Thursday, December 29, 2016
Ten days ago, I posted on conflicts of interest and the POTUS. Today, friend-of-the-BLPB Ben Edwards has an Op Ed in The Washington Post on conflicts of a different kind--those created by brokerage compensation based on commissions for individual orders. The nub:
In the current conflict-rich environment, Wall Street gorges itself on the public’s retirement assets. While transaction fees are costs to the public, they’re often juicy paydays for financial advisers. A study by the White House Council of Economic Advisers found that Americans pay approximately $17 billion annually in excess fees because of such conflicts of interest. The high fees mean that the typical saver will run out of retirement money five years earlier than he or she would have with better, more disinterested advice.
The solution posed (and fleshed out in a forthcoming article in the Ohio State Law Journal, currently available in draft form on SSRN here):
[S]imply banning commission compensation in connection with personalized investment advice would put market forces to work for consumers. This structure would kill the incentive for financial advisers to pitch lousy products with embedded fees to their clients. While the proposal might sound radical, Australia and Britain have already banned commission compensation linked to investment advice without any significant ill effect. While some might pay a small amount more under such a system, the amount of bias in advice would go down, likely more than offsetting the additional cost with investment gains.
I have been following the evolution of Ben's thinking on this and recently heard him present the work at a faculty forum. I encourage folks interested in the many areas touched on (broker duties, broker compensation, conflicts of interest generally, etc.) to give it a read. This is provocative work, even of one disagrees with the extent of the problem or the way to solve any problem that does exist.
Tuesday, December 13, 2016
U.S. Securities and Exchange Commission Chair Mary Jo White has vowed to press on in her efforts to adopt new rules related to derivatives and mutual funds, among other issues, says a Reuters report.
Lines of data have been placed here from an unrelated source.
(** The entry of a date column with a date in it: the first and the last
    of the instants, and the days between them. *)
Lemma dateEntry_shape (rows : nat) (dates : list Z) :
  dates ≠ [] →
  ∃ first last,
    first ∈ dates ∧ last ∈ dates
    ∧ (∀ t, t ∈ dates → (first ≤ t ≤ last)%Z)
    ∧ dateEntry rt rows dates =
      DateRange (length dates) (rows - length dates)
        (Date_toISOString rt first) (Date_toISOString rt last)
        ((2 * (last - first) + millisPerDay) / (2 * millisPerDay))%Z.
Proof.
  intros Hne. unfold dateEntry. cbv zeta.
  set (sorted := sort _ dates).
  assert (sorted ≡ₚ dates) as Hperm by apply sort_perm.
  assert (StronglySorted (More.byKey inject_Z) sorted) as Hsorted.
  { apply sort_byKey. intros x y. apply instant_compare. }
  assert (sorted ≠ []) as Hsome.
  { intros Hnil. rewrite Hnil in Hperm.
    apply Permutation_nil in Hperm. contradiction. }
  destruct (sorted_ends (More.byKey inject_Z) ltac:(intros x; apply instant_le; lia)
              sorted 0%Z Hsome Hsorted) as (Hfirst & Hlast & Hall).
  exists (nth 0 sorted 0%Z), (nth (length sorted - 1) sorted 0%Z).
  split; [exact (perm_elem _ _ _ Hperm Hfirst)|].
  split; [exact (perm_elem _ _ _ Hperm Hlast)|]. split.
  - intros t Ht. symmetry in Hperm.
    destruct (Hall t (perm_elem _ _ _ Hperm Ht)) as (Hlo & Hhi).
    split; [exact (proj1 (instant_le _ _) Hlo)|exact (proj1 (instant_le _ _) Hhi)].
  - rewrite mathRound_quotient. reflexivity.
Qed.

End DateMore.

Section DateOrigin.
Import DataAnalyzer.

Variables (rt : Runtime) (data : list Row) (cols : list Column).

Lemma date_origin (stats : SummaryStats) (k : string) (e : StatEntry) :
  generateSummaryStats rt data cols = Ok stats →
  Obj.get k (dateStats stats) = Some e →
  rowCount stats = length data
  ∧ ((presentValues data k = [] ∧ e = NullOnly (length data))
     ∨ (dateValuesOf rt (presentValues data k) ≠ []
        ∧ e = dateEntry rt (length data) (dateValuesOf rt (presentValues data k)))).
Proof.
  intros Hrun Hget.
  destruct (entry_origin rt data cols stats FDate k e Hrun Hget)
    as (_ & Hrows & col & _ & <- & Hout).
  split; [exact Hrows|].
  unfold Spec.outcome in Hout.
  destruct (presentValues data (name col)) as [|v values] eqn:Hvalues; simpl in Hout.
  - left. destruct (type col); try discriminate. injection Hout as <-. auto.
  - right. destruct (type col); try discriminate.
    + destruct (0 <? length (numericValuesOf (v :: values))); discriminate.
    + destruct (dateValuesOf rt (v :: values)) as [|t dates] eqn:Hdates;
        simpl in Hout; [discriminate|].
      injection Hout as <-. split; [discriminate|reflexivity].
Qed.

End DateOrigin.

Import DataAnalyzer.

(** X15: the range of a date column.  For a column whose name is not the
    name of a member of [Object.prototype], an entry of [dateStats] is the
    null-only entry of a column without a value, or it is made of the
    values that [new Date] reads: their number as the count, the earliest
    and the latest of them in ISO form, with every date read between the
    two, and a span that is never negative; when the two are less than
    2^53 milliseconds apart, so that their difference is a number that
    JavaScript holds exactly, the span is the whole number of days nearest
    to the time between the two (a half day counts up). *)
Theorem dateStats_range
    (rt : Runtime) (data : list Row) (cols : list Column)
    (stats : SummaryStats) (k : string) (e : StatEntry) :
  generateSummaryStats rt data cols = Ok stats →
  Obj.get k (dateStats stats) = Some e →
  k ∉ Obj.inherited →
  (presentValues data k = [] ∧ e = NullOnly (rowCount stats))
  ∨ ∃ first last days,
      first ∈ dateValuesOf rt (presentValues data k)
      ∧ last ∈ dateValuesOf rt (presentValues data k)
      ∧ (∀ t, t ∈ dateValuesOf rt (presentValues data k) → (first ≤ t ≤ last)%Z)
      ∧ e = DateRange (length (dateValuesOf rt (presentValues data k)))
              (rowCount stats - length (dateValuesOf rt (presentValues data k)))
              (Date_toISOString rt first) (Date_toISOString rt last) days
      ∧ (0 ≤ days)%Z
      ∧ ((last - first < 2 ^ 53)%Z →
         (2 * days * millisPerDay - millisPerDay ≤ 2 * (last - first)
          < 2 * days * millisPerDay + millisPerDay)%Z).
Proof.
  intros Hrun Hget _.
  destruct (date_origin rt data cols stats k e Hrun Hget) as (-> & [Hblank|(Hsome & ->)]).
  { left. exact Hblank. }
  right.
  destruct (dateEntry_shape rt (length data) _ Hsome)
    as (first & last & Hfirst & Hlast & Hall & ->).
  exists first, last, ((2 * (last - first) + millisPerDay) / (2 * millisPerDay))%Z.
  split; [exact Hfirst|]. split; [exact Hlast|]. split; [exact Hall|].
  split; [reflexivity|].
  pose proof (Hall first Hfirst) as Hle.
  assert (0 < millisPerDay)%Z as Hday by reflexivity.
  pose proof (Z.mul_div_le (2 * (last - first) + millisPerDay) (2 * millisPerDay)
                ltac:(lia)) as Hlow.
  pose proof (Z.mul_succ_div_gt (2 * (last - first) + millisPerDay) (2 * millisPerDay)
                ltac:(lia)) as Hhigh.
  split; [apply Z.div_pos; lia|]. intros _. lia.
Qed.

(** The date column of the table of visits: three dates between the
    second and the ninth of January, a week apart. *)
Lemma dateStats_range_witness :
  ("day" ∉ Obj.inherited)
  ∧ ∃ stats e,
      generateSummaryStats Samples.runtime MoreSamples.visits MoreSamples.visitsColumns
        = Ok stats
      ∧ Obj.get "day" (dateStats stats) = Some e
      ∧ e = DateRange 3 2 "86400000" "691200000" 7
      ∧ ((presentValues MoreSamples.visits "day" = [] ∧ e = NullOnly (rowCount stats))
         ∨ ∃ first last days,
             first ∈ dateValuesOf Samples.runtime (presentValues MoreSamples.visits "day")
             ∧ last ∈ dateValuesOf Samples.runtime (presentValues MoreSamples.visits "day")
             ∧ (∀ t, t ∈ dateValuesOf Samples.runtime
                           (presentValues MoreSamples.visits "day") →
                     (first ≤ t ≤ last)%Z)
             ∧ e = DateRange
                     (length (dateValuesOf Samples.runtime
                                (presentValues MoreSamples.visits "day")))
                     (rowCount stats
                      - length (dateValuesOf Samples.runtime
                                  (presentValues MoreSamples.visits "day")))
                     (Date_toISOString Samples.runtime first)
                     (Date_toISOString Samples.runtime last) days
             ∧ (0 ≤ days)%Z
             ∧ ((last - first < 2 ^ 53)%Z →
                (2 * days * millisPerDay - millisPerDay ≤ 2 * (last - first)
                 < 2 * days * millisPerDay + millisPerDay)%Z)).
Proof.
  assert ("day" ∉ Obj.inherited) as Hname
    by (apply (bool_decide_unpack _); reflexivity).
  split; [exact Hname|].
  exists (match generateSummaryStats Samples.runtime MoreSamples.visits
                 MoreSamples.visitsColumns with
          | Ok stats => stats
          | Throw _ => Build_SummaryStats 0 0 [] [] [] []
          end).
  exists (DateRange 3 2 "86400000" "691200000" 7).
  split; [reflexivity|]. split; [reflexivity|]. split; [reflexivity|].
  apply (dateStats_range Samples.runtime MoreSamples.visits MoreSamples.visitsColumns
           _ "day" _ eq_refl eq_refl Hname).
Defined.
The Senate Banking Committee’s top two Republicans, Chairman Richard Shelby and Mike Crapo of Idaho, sent a letter asking her to stop the rule making process while the Trump administration reviews the SEC's agenda. She declined.
Chair White replied that the SEC must “exhibit a spirit of firm independence” in continuing its work “without fear or favor.” She further wrote, “I am not insensitive to the issues raised by your letter and have carefully considered what impact, if any, the election should have on the current work of the Commission.” (Reuters saw the letter, but I have not found a copy.)
I am on record as saying (e.g., here and here) I'd like to see the SEC and Congress take a break from new regulations and focus on enforcement, though I know some of the proposed rules are (at least in some form) required by Dodd-Frank. Still, even where I disagree with some of the proposals, I think it's right for independent agencies to continue on with their work. Each such agency can be respectful of the incoming administration, while continuing on with their workload. Just because the incoming Congress and president may disagree with some of the policies or rationales, the SEC has statutory obligations to put forth rules, and the business of the country doesn't stop between terms. Ultimately, I'd be quite content to see the SEC decide to put the a lot of these rules on hold (or make them more narrow) because the Commission thinks that's the best course of action, but not because the top Senate Banking Committee members asked.